* [Available data]:
(* ===== verification/BulkWalk.v ===== *)
(** * The bulk walk: what a call adds up to

    The reference is one pass over the selected jobs in id order, [verdicts], which
    decides each job by its state, its flags and the keys the jobs before it took.
    The batched classification is that pass cut in pieces, whether the keys taken so
    far are remembered (a dry run) or already live in the table (an apply), so a
    preview predicts an undisturbed apply whatever the batch size. *)

From S2P Require Import Prelude Types Text Fingerprint Store Insert Barrier Claim Sweep Controls Retention Batch Replay Query Bulk.

Lemma omap_id_fmap {A B} (f : A → option B) (l : list A) : omap id (f <$> l) = omap f l.
Proof. induction l as [|x l IH]; [done|]. csimpl. unfold id in *. destruct (f x); [by f_equal|done]. Qed.

Section reference.
Context (run : bulkRun).

(** The verdict on a row, given whether its key is held or taken. *)
Definition rule (held : bool) (c : bulkCandidate) : option BulkSkipReason :=
  match skipReason run c with
  | None => if forced run && keyRuled run c && held then Some BulkSkipActiveKey else None
  | reason => reason
  end.

Definition add_key (v : option BulkSkipReason) (r : jobRow) (taken : list string) : list string :=
  match v with
  | None => if forced run then option_list (j_UniqueActiveKey r) ++ taken else taken
  | Some _ => taken
  end.

(** One pass: each row's verdict, the keys of the changed rows held for the next. *)
Fixpoint verdicts (d : db) (taken : list string) (l : list jobRow) : list (option BulkSkipReason) :=
  match l with
  | [] => []
  | r :: l =>
    let v := rule (activeKeyHeld d r || has_taken taken r) (read_row (forced run) d r) in
    v :: verdicts d (add_key v r taken) l
  end.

* [Task to carry out]: Total the lines of the data that include the word "forced", and give that total as the sole response.

* [Exercise answer]: 3